Authors: Cameron Tousi and Hein Lee

On July 31, 2013, the Ninth Circuit affirmed dismissal of the Lanham Act claims brought by Jim Brown, a former NFL star, against video game developer Electronic Arts, Inc. (EA). The court concluded that the Rogers balancing test was the appropriate standard to evaluate defendant EA’s use of Brown’s likeness in video games, and since the use of his likeness was artistically relevant to games, it is protected by the First Amendment.

Jim Brown, who played for the Cleveland Browns from 1957 – 1965, is regarded as one of the best professional football players of all time. Defendant EA, produces and sells the popular Madden NFL series of football video games. While EA and NFL have entered into licensing agreements to use the names and likenesses of current NFL players, these agreements do not cover former players, including Brown. Subsequently, Brown sued EA, alleging that EA violated § 43(a) of the Lanham Act by using his likeness in several versions of Madden NFL without permission and just compensation. The district court granted EA’s motion to dismiss and Brown appealed. On appeal, the Ninth Circuit affirmed the dismissal, finding that, under the Rogers standard, EA was entitled to First Amendment protection and the Lanham Act did not apply.

Rogers v. Grimaldi, 875 F.2d 994 (2d Cir. 1989) interprets § 43(a) of the Lanham Act as applying only to expressive works if 1) the use of the likeness has no artistic relevance to the underlying work whatsoever, or 2) it has some artistic relevance but the use explicitly misleads consumers as to the source of the work.
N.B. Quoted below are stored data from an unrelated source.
(* ===== verification/TreeReconcile.v ===== *)
(** * Splitting a leaf below an inner page ([split_page_impl] and [reconcile_split_page])

    The split of a leaf is done in two steps that other operations can come between:
    the leaf gets a split delta and a new epoch, and the first operation that comes
    to it with the old epoch puts both halves into the parent. Here the steps are put
    together: the reader that finds the split completes it, and no reader sees a
    difference. *)

From stdpp Require Import base numbers list sorting gmap.
From Stdlib Require Import ZArith Lia.
From S2P Require Import Prelude Data Codec BasePage Iter SortedPage PageTable WriteBuffer.
From S2P Require Import BufferSet PageTxn PageHeap TreePage Tree TreeLaws TreeRefine TreeSplit.

(** ** The split of the leaf *)

(** The split delta in front of a leaf whose page at [addr] has header [h]. *)
Definition split_delta_page (h : Header) (addr : Z) (sep : list Z) (rid : Z) : list Z :=
  page_of (mkHeader (h_epoch h + 1) Leaf SplitPage (sat_add_u8 (h_chain_len h)) addr)
    (content_of [(sep, mkIndex rid 0)]).

Definition new_leaf (l : list (Key * Value)) : list Z :=
  page_of (built_header (mkPageBuilder Leaf DataPage)) (content_of l).

(** The sizes of the deltas do not depend on the page ids in them. *)
Lemma split_delta_size (sep : list Z) i j :
  content_size [(sep, mkIndex i j)] = content_size [(sep, mkIndex 0 0)].
Proof. unfold content_size. by rewrite !items_bytes_cons, !length_app, !length_item_bytes. Qed.

Lemma id_ok_fits id : id_ok id -> fits 64 id.
Proof. unfold id_ok. assert (L2_FANOUT < 2 ^ 64) by done. unfold fits. lia. Qed.

(** One new page id in a table. *)
Lemma new_id_table (t0 t1 : Inner) (t : gmap Z Z) (id a : Z) :
  map_Forall (λ id addr, val t0 id = addr) t -> (forall i, i ∈ dom t -> id_ok i) -> val t1 id = a ->
  (forall i, id_ok i -> i <> id -> val t1 i = val t0 i) ->
  map_Forall (λ id addr, val t1 id = addr) (<[id := a]> t).
Proof.
  intros Hv Hok Hn Ho i x Hx. apply lookup_insert_Some in Hx as [[<- <-]|[Hne Hx]]; [done|].
  apply elem_of_dom_2 in Hx as Hin. rewrite Ho by (auto || congruence). by apply Hv.
Qed.

(** [split_page] of a leaf page that is not the root, up to its transaction. *)
Lemma split_page_enter fm fuel s t m room id addr range h (l : list (Key * Value)) r (k : Key) li ri :
  let old := page_of h (content_of l) in
  heap_inv s t m room -> m !! addr = Some old -> id <> ROOT_ID -> header_ok h ->
  h_tier h = Leaf -> h_kind h = DataPage -> h_chain_next h = 0 ->
  sp_new old = Ok r -> sp_into_split_iter r = Ok (Some (k, li, ri)) ->
  split_page fm fuel (mkPageView id addr (page_info old) range) s =
    (txn ← txn_begin;
     '(right_addr, right_page, txn) ← build_page (K := Key) (V := Value) fm fuel Leaf DataPage ri txn;
     _ ← txn_write_page right_addr right_page txn;
     '(right_id, txn) ← txn_insert_page right_addr txn;
     '(new_addr, new_page, txn) ← build_page (I := ItemIter (list Z * Index)) (K := list Z) (V := Index)
        fm fuel Leaf SplitPage (item_iter_new (raw k, mkIndex right_id 0)) txn;
     _ ← link_page (h_epoch h + 1) (sat_add_u8 (h_chain_len h)) addr new_addr new_page txn;
     update_or_again id addr new_addr txn) s.
Proof.
  intros old Hi Ha Hnr Hh Htier Hkind Hnext Hn Hsp. destruct (heap_inv_read _ _ _ _ _ _ Hi Ha) as [Hrd _].
  assert (Hkd : lift (info_kind (page_info old)) s = (Ok DataPage, s)).
  { unfold lift, info_kind, old. by rewrite page_of_info_flags, Hkind, flags_new_kind by done. }
  unfold split_page. cbn [pv_page]. st_step Hkd.
  assert (Hnx : info_chain_next (page_info old) = 0).
  { unfold info_chain_next, old, page_info. cbn [pi_next]. by rewrite page_of_chain_next. }
  rewrite Hnx. change (negb (is_data DataPage) || negb (0 =? 0)) with false. cbn match.
  assert (Htr : lift (info_tier (page_info old)) s = (Ok Leaf, s)) by (unfold lift, old; by rewrite page_of_info_tier, Htier).
  st_step Htr. cbn match. unfold split_page_impl. cbn [pv_id pv_page pv_addr].
  rewrite (proj2 (Z.eqb_neq _ _) Hnr). st_step Htr. st_step Hrd.
  rewrite (st_bind_ok _ _ s r s) by (unfold lift; by rewrite Hn).
  rewrite (st_bind_ok _ _ s _ s) by (unfold lift; by rewrite Hsp). cbn match.
  unfold old. by rewrite page_of_info_epoch, page_of_info_chain_len.
Qed.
Brown argued that the district court should have applied either the “likelihood of confusion” test or the “alternative means” test. However, having previously rejected both tests proposed by Brown because they failed to account for the full weight of the public’s First Amendment interest in free expression, the Ninth Circuit disagreed with Brown.

Instead, the Ninth Circuit agreed with the district court that the use of Brown’s likeness was artistically relevant to Madden NFL, given the importance of incorporating Brown’s likeness to realistically recreate NFL in video game form.

Further, the key element in avoiding consumer confusion is that the creator of the work explicitly mislead consumers. The Ninth Circuit considered whether the use of Brown’s likeness would confuse Madden NFL players into thinking that Brown sponsored or endorsed the game, and whether EA made an explicit indication, overt claim, or explicit misstatement that caused this confusion.

The Ninth Circuit held that EA consumers’ misimpression does not support the claim that EA explicitly mislead consumers to believe that Brown endorsed the game. Further, alterations made to Brown’s likeness, including a change in the jersey number, demonstrated that consumers would less likely be to believe that Brown endorsed the game.

The Ninth Circuit acknowledged that it must presume the truth of Brown’s allegations and draw all reasonable inferences in Brown’s favor but explained that it is not required to accept any unreasonable inferences or assume the truth of legal conclusions cast as factual allegations.